J’ai fait la connaissance d’une certaine Joanna Vadelle, avec qui
semblait-il je n’avais pas de lien de parenté. Et c’est pendant
que nous discutions qu’Anouchka est morte. La mort avait beau être
ma meilleure amie, je n’ai rien pu y faire. J’ai essayé de la
distraire en la soignant avec mon appareil à régler les problèmes,
car il n’y a pas de raisons pour que la mort n’ait pas de
problèmes ; j’espérais qu’elle viendrait me remercier et
oublierait Anouchka. Mais ça n’a pas marché, alors j’ai essayé
de me prendre en photo avec la mort et là j’ai vu qu’elle était
d’accord ; mais c’est parce que c’était trop tard :
Anouchka Vadelle, dont je me rends compte à présent que je n’ai
jamais retenu le nom de jeune fille, était morte, et moi j’étais
veuf en personne.
Anouchka Vadelle : page 57 - page 128
C’était peu dire cette fois que la mort se rapprochait : nous
avons marché l’un derrière l’autre dans le beau jardin des
Vadelle anciennement Smith et nous sommes montés au grenier
au-dessus du garage. Il y a là-haut un petit balcon avec une vue
magnifique car la grande demeure des Vadelle anciennement Smith est
sur une hauteur qui domine tout Bellerive. Nous sommes allés sur le
balcon et là j’ai pris la mort par l’épaule et de l’autre
main j’ai sorti mon smartphone, et c’est comme ça j’ai fait
mon selfie avec la mort. Ensuite nous avons discuté un peu.
J’espérais lui demander d’emménager, car elle avait sans doute
beaucoup de choses à m’apprendre ; mais je n’ai pas trouvé
les mots : à la place je lui ai juste demandé ce qu’on
racontait sur moi. La mort m’a répondu que ça ne lui faisait pas
plaisir de me dire ça mais que j’avais une réputation d’ordure.
Mais elle m’aimait bien quand même.

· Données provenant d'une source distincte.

(** The chunks a read finds complete, or not, in order. *)
Fixpoint read_chunks (which : bool) (n : nat) (chunks : list Z) : option (list Z * nat) :=
  match chunks with
  | [] => Some ([], n)
  | c :: chunks =>
      '(complete, n) ← read_chunk view n c;
      '(rest, n) ← read_chunks which n chunks;
      Some (if eqb complete which then c :: rest else rest, n)
  end.

(** The last part of [try_decode]: few enough chunks are missing. *)
Definition try_recover (isal : option IsaL) (pad : Padding) (mem : gmap Z (list Z)) (r : ECReceiver)
    (conn : SDRConnection) (h : SDRRecvHandle) (buffer : Buffer) (missing : list Z) (n : nat)
    : option decode_result :=
  let ly := xr_layout r in
  match isal with
  | None => Some (decode_failed mem r conn)
  | Some isal =>
      '(available, _) ← read_chunks true n (zrange 0 (ly_data_chunks ly +u32 ly_parity_chunks ly));
      if Z.of_nat (length available) <? ly_k ly then Some (decode_failed mem r conn) else
      match buffer with
      | BufUser id =>
          m ← mem !! id;
          decoded ← decode_buffer isal ly (take (Z.to_nat (ly_k ly)) available) missing m;
          match decoded with
          | None => Some (decode_failed mem r conn)
          | Some m => Some (finish_decode pad (<[id := m]> mem) r conn h)
          end
      | _ => None
      end
  end.

Definition try_decode (isal : option IsaL) (pad : Padding) (mem : gmap Z (list Z)) (r : ECReceiver)
    : option decode_result :=
  let nothing := Some (false, None, mem, r) in
  match xr_recv_handle r, xr_conn r with
  | Some h, Some conn =>
      match sdr_recv_bitmap_get conn h, cx_msg_table (cn_connection_ctx conn) !! rh_msg_ctx h with
      | Some _, Some ctx =>
          '(missing, n) ← read_chunks false O (zrange 0 (ly_data_chunks (xr_layout r)));
          if xr_fallback_active r then
            match missing with
            | [] => Some (finish_decode pad mem r conn h)
            | _ => nothing
            end
          else
          match missing with
          | [] => Some (finish_decode pad mem r conn h)
          | _ =>
              if Z.of_nat (length missing) >? ly_m (xr_layout r)
              then Some (request_again pad mem r conn missing)
              else try_recover isal pad mem r conn h (mc_buffer ctx) missing n
          end
      | _, _ => nothing
      end
  | _, _ => nothing
  end.
End TryDecode.

(** ** What the reads saw *)

Section Reads.
Context (view : nat → FrontendBitmap) (total : Z).
Context (Hview : ∀ n, wf_frontend (view n) ∧ fb_total_chunks (view n) = total).
(** The loop, [n] rounds left; the memory afterwards. *)
Fixpoint progress_loop (isal : option IsaL) (pad : Padding) (window_size timeout_s : Z) (looks : nat → Look)
    (n i : nat) (st : LoopState) : option (LoopExit * LoopState * gmap Z (list Z)) :=
  match n with
  | O => Some (LeftIterations, st, lk_mem (looks i))
  | S n =>
      round ← progress_round isal pad window_size timeout_s (looks i) st;
      match round with
      | Leave e st mem => Some (e, st, mem)
      | Again st => progress_loop isal pad window_size timeout_s looks n (S i) st
      end
  end.

(** ** The whole program *)

Record ReceiverWorld : Type := mkReceiverWorld {
  rv_files : cpp_string → option cpp_string;
  rv_listen : listen_calls;
  rv_accept : Z;
  rv_socket : Socket;
  rv_channels : Z → channel_env;
  rv_isal : option IsaL;
  rv_pad : Padding;
  rv_uninit : ControlMessage;
  rv_start : Z;                    (* the clock before the loop *)
  rv_looks : nat → Look;
  rv_chunks : FrontendBitmap;      (* the bitmaps after the loop *)
  rv_packets : BackendBitmap
}.

(** How a run went: its outcome, how the loop was left, and the verification of
    the data, if there was one. *)
Record ReceiverRun : Set := mkReceiverRun {
  rr_outcome : Outcome;
  rr_exit : option LoopExit;
  rr_verified : option (bool * option Z);
  rr_conn : option SDRConnection
}.

Definition stopped (o : Outcome) : ReceiverRun := mkReceiverRun o None None None.

(** A context with the bitmaps that the poller and the workers have left in it. *)
Definition mc_see_bitmaps (chunks : FrontendBitmap) (packets : BackendBitmap) (mc : MessageContext)
    : MessageContext :=
  let mc := match mc_frontend mc with Some _ => mc_set_frontend mc chunks | None => mc end in
  match mc_backend mc with Some _ => mc_set_backend mc packets | None => mc end.

(** The end: the data is checked when all chunks are counted, and the completion
    is signalled; after a decode the message counts as complete. *)
Definition receiver_finish (w : ReceiverWorld) (message_size : Z) (e : LoopExit) (st : LoopState)
    (mem : gmap Z (list Z)) : option ReceiverRun :=
  verified ←
    (if all_chunks st then buffer ← mem !! 0; v ← verify_data buffer message_size; Some (Some v)
     else Some None);
  conn ← active_conn (lp_receiver st);
  match active_handle (lp_receiver st) with
  | None => Some (mkReceiverRun (Exit 0) (Some e) verified (Some conn))
  | Some h =>
      let conn := cn_update_context conn h (mc_see_bitmaps (rv_chunks w) (rv_packets w)) in
      let conn :=
        match lp_receiver st, e with
        | ActiveEc _, LeftDecoded =>
            cn_update_context conn h (λ mc,
              mc_set_state (match mc_frontend mc with
                            | Some fb => mc_set_frontend mc (stop_polling fb) | None => mc end)
                COMPLETED (mc_buffer mc))
        | _, _ => conn
        end in
      '(_, conn) ← sdr_recv_complete (rv_pad w) (rv_uninit w) conn h;
      Some (mkReceiverRun (Exit 0) (Some e) verified (Some conn))
  end.

Definition loop_timeout_s (mode : Mode.t) : Z := match mode with Mode.EC => 120 | _ => 30 end.
Lemma built_bst (t : BinaryTree) : built_by_inserts t -> bst (root t).
Proof.
  induction 1 as [|t t' fuel val _ IH E].
  - exact I.
  - apply insert_ret_inv in E. destruct E as [_ ->]. cbn [root]. now apply bst_ins.
Qed.

(** * The operations against their description *)

(** C1.  Deleting a value stored at a node with two children: on the tree
    built by inserting 5, 3, 8, 1, 4, 7, 9, [deleteElement(5)] returns true,
    but [removeNode] is applied to the right child itself, not to its leftmost
    descendant: the right child 8 and its right subtree 9 are destroyed, the
    successor 7 is kept twice, and the in-order sequence is 1,3,4,7,7 and not
    1,3,4,7,8,9. *)
Theorem deleteElement_two_children_scenario :
  insert_all 7 [5; 3; 8; 1; 4; 7; 9] empty_tree = Ret scenario /\
  deleteElement scenario 5 = Ret (true, scenario_after_delete) /\
  inorder scenario = [1; 3; 4; 5; 7; 8; 9] /\
  inorder scenario_after_delete = [1; 3; 4; 7; 7].
Proof. repeat split; reflexivity. Qed.

(** C2.  [insert] of a value equal to a stored one: on the tree holding the
    single value 5, [insert(5)] never leaves its descent loop, whatever the
    number of iterations granted. *)
Theorem insert_duplicate_never_returns :
  forall fuel, insert fuel 5 (singleton_tree 5 InOrder) = OutOfFuel.
Proof.
  intro fuel. apply insert_diverges. reflexivity.
Qed.

(** C3.  The token order of [print] against the usual traversal orders: on
    the scenario tree the mode InOrder prints the pre-order sequence and the
    mode PreOrder prints the in-order sequence; only PostOrder prints its own
    sequence.  Every token is preceded by one space. *)
Theorem print_order_scenario :
  print (mkTree scenario_root InOrder) = Ret " 5 3 1 4 8 7 9"%string /\
  render (canonical InOrder scenario_root) = " 1 3 4 5 7 8 9"%string /\
  print (mkTree scenario_root PreOrder) = Ret " 1 3 4 5 7 8 9"%string /\
  render (canonical PreOrder scenario_root) = " 5 3 1 4 8 7 9"%string /\
  print (mkTree scenario_root PostOrder) = Ret (render (canonical PostOrder scenario_root)).
Proof. repeat split; reflexivity. Qed.

(** C4.  Copy assignment: with the tree holding 1 at address 0 and the tree
    holding 2 at address 1, the assignment of the second to the first builds
    the copy as a temporary and returns it, and leaves every object, the
    target included, as it was: the in-order sequence of the target is still
    1, not 2. *)
Theorem copy_assign_leaves_target :
  let mem := [singleton_tree 1 InOrder; singleton_tree 2 PostOrder] in
  copy_assign 3 mem 0 1 = Ret (mem, singleton_tree 2 PostOrder) /\
  option_map inorder (nth_error mem 0) = Some [1] /\
  option_map inorder (nth_error mem 1) = Some [2].
Proof. repeat split; reflexivity. Qed.

(** C5.  The in-order traversal of a tree built by [insert] calls: on the
    tree built by inserting 5, 3, 8, 1, 4, 7, 9 into the empty tree,
    [recursiveInOrder], which [print] calls under the mode InOrder, emits the
    node before its subtrees and yields 5 3 1 4 8 7 9, which is not
    non-decreasing; the vector that [makeInOrderVector] collects from the same
    tree is 1 3 4 5 7 8 9. *)
Theorem recursiveInOrder_not_sorted_scenario :
  built_by_inserts scenario /\
  recursiveInOrder (root scenario) = render [5; 3; 1; 4; 8; 7; 9] /\
  print scenario = Ret " 5 3 1 4 8 7 9"%string /\
  ~ Sorted Z.le [5; 3; 1; 4; 8; 7; 9] /\
  inorder scenario = [1; 3; 4; 5; 7; 8; 9].
Proof.
  split.
  { apply (built_insert_all 7 [5; 3; 8; 1; 4; 7; 9] empty_tree).
    - exact built_empty.
    - reflexivity. }
  split; [reflexivity|]. split; [reflexivity|]. split; [|reflexivity].
  intro S. inversion S as [|? ? _ H]; subst.
  inversion H as [|? ? Hle]; subst. lia.
Qed.

(** The vector that [makeInOrderVector] collects from a tree built by
    [insert] calls is non-decreasing, and it is the left-node-right sequence. *)
Lemma inorder_sorted_after_inserts (t : BinaryTree) :
  built_by_inserts t ->
  Sorted Z.le (inorder t) /\ inorder t = canonical InOrder (root t).
Proof.
  intro B. split.
  - apply StronglySorted_Sorted, StronglySorted_lt_le.
    apply (bst_sorted (root t)). now apply built_bst.
  - symmetry. apply inorder_seq_seq_of.
Qed.
(** Reflect boolean tests of the code into propositions. *)
Ltac breflect :=
  repeat match goal with
  | H : _ && _ = true |- _ => apply andb_true_iff in H as [? ?]
  | H : _ || _ = false |- _ => apply orb_false_iff in H as [? ?]
  | H : negb _ = true |- _ => apply negb_true_iff in H
  | H : negb _ = false |- _ => apply negb_false_iff in H
  | H : (_ <? _) = true |- _ => apply Z.ltb_lt in H
  | H : (_ <? _) = false |- _ => apply Z.ltb_ge in H
  | H : (_ <=? _) = true |- _ => apply Z.leb_le in H
  | H : (_ <=? _) = false |- _ => apply Z.leb_gt in H
  | H : (_ =? _) = true |- _ => apply Z.eqb_eq in H
  | H : (_ =? _) = false |- _ => apply Z.eqb_neq in H
  | H : bool_decide _ = true |- _ => apply bool_decide_eq_true in H
  | H : bool_decide _ = false |- _ => apply bool_decide_eq_false in H
  end.

(** Split on every boolean scrutinee of the goal, reflecting the tests. *)
Ltac bcase :=
  repeat match goal with
  | |- context [if ?b then _ else _] => destruct b eqn:?
  end; breflect.

Lemma u32_id x : 0 <= x < 2 ^ 32 -> u32 x = x.
Proof. intros. unfold u32. by rewrite Z.mod_small. Qed.

Lemma u64_id x : 0 <= x < 2 ^ 64 -> u64 x = x.
Proof. intros. unfold u64. by rewrite Z.mod_small. Qed.

Lemma u32_range x : 0 <= u32 x < 2 ^ 32.
Proof. unfold u32. apply Z.mod_pos_bound. lia. Qed.
Definition setTally (d : DisputedTx) (y n : Z) (v : gmap Z bool) : DisputedTx :=
  mkDisputed y n (ourVote d) (tx d) v (currentVoteCounter d) (avalancheState d) (avalancheCounter d).

(** [setVote] returns whether the peer changed its vote. *)
Definition setVote (d : DisputedTx) (peer : Z) (votesYes : bool) : bool * DisputedTx :=
  match votes d !! peer with
  | None =>
      let v := <[peer := votesYes]> (votes d) in
      if votesYes then (true, setTally d (yays d + 1) (nays d) v)
      else (true, setTally d (yays d) (nays d + 1) v)
  | Some second =>
      if votesYes && negb second
      then (true, setTally d (yays d + 1) (nays d - 1) (<[peer := true]> (votes d)))
      else if negb votesYes && second
      then (true, setTally d (yays d - 1) (nays d + 1) (<[peer := false]> (votes d)))
      else (false, d)
  end.

Definition unVote (d : DisputedTx) (peer : Z) : DisputedTx :=
  match votes d !! peer with
  | Some true => setTally d (yays d - 1) (nays d) (delete peer (votes d))
  | Some false => setTally d (yays d) (nays d - 1) (delete peer (votes d))
  | None => d
  end.

(** [weight > requiredPct] compares an [int] with a [std::size_t]: the weight is
    converted to the unsigned type. *)
Definition updateVote (d : DisputedTx) (percentTime : Z) (proposing : bool)
    (p : ConsensusParms) : bool * DisputedTx :=
  if ourVote d && (nays d =? 0) then (false, d)
  else if negb (ourVote d) && (yays d =? 0) then (false, d)
  else
    let counter := avalancheCounter d +64 1 in
    let '(requiredPct, newState) :=
      getNeededWeight p (avalancheState d) percentTime counter (avMinRounds p) in
    let '(state, counter) :=
      match newState with Some s => (s, 0) | None => (avalancheState d, counter) end in
    let newPosition :=
      if proposing then
        let weight := Z.quot (yays d * 100 + (if ourVote d then 100 else 0))
                             (nays d + yays d + 1) in
        requiredPct <? u64 weight
      else nays d <? yays d in
    if Bool.eqb newPosition (ourVote d)
    then (false, mkDisputed (yays d) (nays d) (ourVote d) (tx d) (votes d)
                   (currentVoteCounter d +64 1) state counter)
    else (true, mkDisputed (yays d) (nays d) newPosition (tx d) (votes d) 0 state counter).

(** [stalled]: [peersUnchanged] is an [int] and is compared with a [std::size_t]. *)
Definition stalled (d : DisputedTx) (p : ConsensusParms) (proposing : bool)
    (peersUnchanged : Z) : bool :=
  let currentCutoff := avalancheCutoffs p (avalancheState d) in
  let nextCutoff := avalancheCutoffs p (next currentCutoff) in
  if (consensusTime currentCutoff <? consensusTime nextCutoff)
     || (avalancheCounter d <? avMinRounds p)
  then false
  else if proposing && (currentVoteCounter d <? avMinRounds p)
  then false
  else if (u64 peersUnchanged <? avStalledRounds p)
          && (proposing && (currentVoteCounter d <? avStalledRounds p))
  then false
  else
    let support := (yays d + (if proposing && ourVote d then 1 else 0)) * 100 in
    let total := nays d + yays d + (if proposing then 1 else 0) in
    if total =? 0 then false
    else
      let weight := Z.quot support total in
      (minConsensusPct p <? u64 weight) || (u64 weight <? u64 (100 - minConsensusPct p)).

C’est vrai aussi qu’elle
n’avait pas le choix : c’est moi qui depuis longtemps décide
grâce à mon smartphone des sentiments d’autrui à mon égard, et
il n’y a pas de raison que la mort échappe à cette règle.
J’avais encore bien d’autres questions à lui poser mais elle a
soudain disparu dans le noir, car dans l’intervalle la nuit était
tombée. Nous aurions bien sûr l’occasion de nous revoir, mais à
ce moment-là je craignais bien de ne plus avoir la parole.